What do Kenya, Indonesia, and Ecuador have in common? If you said the equator runs through all of them, you are correct. On the equator in Ecuador, you can do some strange experiments that you can’t do in many other places and get the same results. I’ll tell you about them in a minute.
Center of the World
The equator is the imaginary line at 0 degrees latitude that circles the earth. It is what delineates the northern hemisphere from the southern hemisphere. Other countries have the equator running through them, but Ecuador is a little unique in that it has the highest elevation on the equator, 4,690 meters or 15,387 ft. A French geodesic expedition team led by an explorer named Charles-Marie de La Condamine in 1736 came to Ecuador because of the altitude and clearest view of the stars to map the equator. A large monument called Mitad del Mundo meaning Middle of the World dedicates this discovery. Considered to be on the equator until the discovery by use of GPS proved that the equator is approximately 250 yards away.
At the Ciudad Mitad del Mundo there is a large painted yellow line separating the northern and southern hemispheres which make for some great pictures having a foot in each. You are free to roam the grounds and the museums and even have your passport stamped, “middle of the world”. Other attractions include a planetarium, a miniature model of Quito, and restaurants. In one section of Ciudad Mitad, there is a small colonial-like town with stores that sell local handicrafts and food.
The Real Equator
After the Mitad del Mundo, we thought we should visit the actual equator, so we went to the Inti Nan Museum. Located just around the corner is the museum. As we entered Inti Nan Museum, which means the path of the sun, their proud sign assured us that we are now at zero degrees latitude neither north nor south of the middle of the world, as calculated by GPS. At this attraction, you go on guided tours with a guide who speaks your language. The tour takes you along a path where you learn some history of Ecuador and its indigenous people such as how the Amazonians shrunk human heads, the building of totem poles and an exhibit featuring people of the Amazon and how they lived and buried their dead. Next, you come to the equator. Here the equatorial line is painted red.

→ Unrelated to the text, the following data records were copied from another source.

Lemma forged_proof (cb : CFnPtr) (data : list byte) (p : PendingAuthentication) (e : SessionManager) (h : CHost) :
  c_cache_flush h = Some cb ->
  p = MkPending (honest_digest data) (identity_fingerprint (verifying_key keygen_key)) (drop 48 (material data salt)) ->
  exists r m h', confirm_peer (verifying_key keygen_key) (forged_sig data) (forged_tag data)
      (MkWorld (set_pending (Some p) e) h) = Done r (MkWorld m h') /\ c_cache_flush h' = Some cb /\
    if proof_forged data then r = Ok tt \/ m = new
    else is_ok r = false /\ m = set_pending (Some p) e.
Proof.
  intros Hc Hp. destruct (confirm_run cb p (verifying_key keygen_key) (forged_sig data) (forged_tag data)
    (MkWorld (set_pending (Some p) e) h) Hc eq_refl) as (h' & F & E).
  pose proof (flushed_cb _ _ _ F Hc) as Hc'. rewrite E. clear E. subst p. cbn [peer_identity digest].
  rewrite bool_decide_true by done. cbn [negb orb]. fold (proof_forged data).
  destruct (proof_forged data); cbn [negb]; [|by eexists _, _, _].
  case_bool_decide; eexists _, _, _; (split; [done|]; split; [done|]); [by left|by right].
Qed.

Lemma honest_proof (cb : CFnPtr) (data : list byte) (p : PendingAuthentication) (e : SessionManager) (h : CHost) :
  c_cache_flush h = Some cb ->
  p = MkPending (honest_digest data) (identity_fingerprint (verifying_key keygen_key)) (drop 48 (material data salt)) ->
  let tag := keygen_tag (material data salt) (honest_digest data) in
  exists h', confirm_peer (verifying_key keygen_key)
      (signed keygen_key (keygen_digest (honest_digest data) tag) CONTEXT_KEYGEN_SIDE) tag
      (MkWorld (set_pending (Some p) e) h) = Done (Ok tt) (MkWorld (set_pending None (set_pending (Some p) e)) h') /\
    c_cache_flush h' = Some cb.
Proof.
  intros Hc Hp tag. destruct (confirm_run cb p (verifying_key keygen_key)
    (signed keygen_key (keygen_digest (honest_digest data) tag) CONTEXT_KEYGEN_SIDE) tag
    (MkWorld (set_pending (Some p) e) h) Hc eq_refl) as (h' & F & E).
  exists h'. split; [|exact (flushed_cb _ _ _ F Hc)]. rewrite E. subst p. cbn [peer_identity digest confirmation_key].
  rewrite signed_verifies by (vm_compute; lia). by rewrite !bool_decide_true by done.
Qed.

(** * The run *)

(** A wiped session has nothing to finish. *)
Lemma finalize_new (own : SigningKey87) (pk : PublicKey87) (peer ct sig conf sl app sig0 conf0 : list byte) (h : CHost) :
  finalize_authenticated own pk peer ct sig conf sl app sig0 conf0 (MkWorld new h) =
    Done (Err InvalidState, sig0, conf0) (MkWorld new h).
Proof. reflexivity. Qed.
Lemma confirm_new (pk : PublicKey87) (sig conf : list byte) (h : CHost) :
  confirm_peer pk sig conf (MkWorld new h) = Done (Err InvalidState) (MkWorld new h).
Proof. reflexivity. Qed.

Lemma confirmation_run (cb : CFnPtr) (data out nonce tag : list byte) (kg mm e : SessionManager) (h : CHost)
    (p : PendingAuthentication) :
  c_cache_flush h = Some cb -> kg = pending_session keygen_entropy \/ kg = new ->
  p = MkPending (honest_digest data) (identity_fingerprint (verifying_key keygen_key)) (drop 48 (material data salt)) ->
  exists s', ready s' /\
    confirmation known_ids.1 known_ids.2 data (app_info data) honest_ct honest_xe
      (signed encap_key (honest_digest data) CONTEXT_ENCAPSULATING_SIDE) (tag_for data salt) out nonce tag
      (MkState kg (set_pending (Some p) e) mm (Some known_ids) h) =
    if bool_decide (is_Some (x25519_sk kg)) && negb (proof_forged data) then Done tt s' else Halted s'.
Proof.
  intros Hc Hkg Hp. unfold confirmation. cbn [fst snd known_ids vk sk].
  destruct Hkg as [-> | ->].
  2: { erewrite mbind_done by (apply on_keygen_done, finalize_new). eexists. split; [|by apply mbind_halted]. right.
       split; [done|]. by exists cb. }
  destruct (honest_finalize cb data salt (zeros 4627) (zeros 48) h Hc) as (h1 & Hc1 & E1).
  rewrite bool_decide_true in E1 by done. run @on_keygen_done E1.
  pass. destruct (forged_proof cb data p e h1 Hc1 Hp) as (r & m & h2 & E2 & Hc2 & Hf).
  run @on_encap_done E2.
  assert (Hready : forall kg' en' mm' h', c_cache_flush h' = Some cb -> ready (MkState kg' en' mm' (Some known_ids) h')).
  { intros kg' en' mm' h' Hch. right. split; [done|]. by exists cb. }
  destruct (proof_forged data); cbn [negb andb].
  - destruct Hf as [-> | ->].
    + eexists. split; [|rewrite andb_false_r; by apply mbind_halted]. by apply Hready.
    + destruct (is_ok r) eqn:Er.
      { eexists. split; [|rewrite andb_false_r; by apply mbind_halted]. by apply Hready. }
      check. destruct (session_refuses_unready (MkWorld new h2) (or_introl eq_refl)) as [Es _].
      run @on_encap_done (Es [] (bstr "data") out nonce tag). check.
      run @on_encap_done (confirm_new (verifying_key keygen_key)
        (signed keygen_key (keygen_digest (honest_digest data) (keygen_tag (material data salt) (honest_digest data)))
           CONTEXT_KEYGEN_SIDE) (keygen_tag (material data salt) (honest_digest data)) h2).
      eexists. split; [|by rewrite andb_false_r]. by apply Hready.
  - destruct Hf as [Er ->]. check.
    destruct (session_refuses_unready (MkWorld (set_pending (Some p) e) h2) (or_intror (mk_is_Some _ _ eq_refl))) as [Es _].
    run @on_encap_done (Es [] (bstr "data") out nonce tag). check.
    destruct (honest_proof cb data p e h2 Hc2 Hp) as (h3 & E3 & Hc3). run @on_encap_done E3.
    eexists. split; [|done]. by apply Hready.
Qed.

The tour becomes interactive at this point with demonstrations whose results can only achieve at the equator. We saw a sundial in action and learned how the early inhabitants of the area used it to tell time and where during the equinoxes, you will see no shadow. We tried to walk along the equator with our eyes closed. No one in our group could keep their balance doing this. Our guide balanced an egg on the head of a nail, something that is only possible on the equator. One person in our group succeeded at this task leaving the rest of us feeling defeated.
The last part of the tour answers the age-old question of will water spiral down a drain in different directions in the northern hemisphere versus the southern hemisphere? A wash basin is used to demonstrate what is termed the Coriolis effect. They placed the wash basin about ten feet from the equator, and the water flowed counter-clockwise. Then they moved it to the other side, and it swirled clockwise. Lastly, they put it right on the equator, and the water didn’t swirl at all. You can see this demonstrated in the video at the end of this post. They would toss in a couple of leaves to help you see the swirling action.
A Visit to the Equator is a Must!
The Mitad del Mundo is iconic and grand. But experiencing the “at the equator” only experiments dictates going to the Inti Nan Museum. If you are traveling to Quito, you have to check off from your bucket list a trip to the equator in Ecuador. And to experience it fully, you need to visit both places.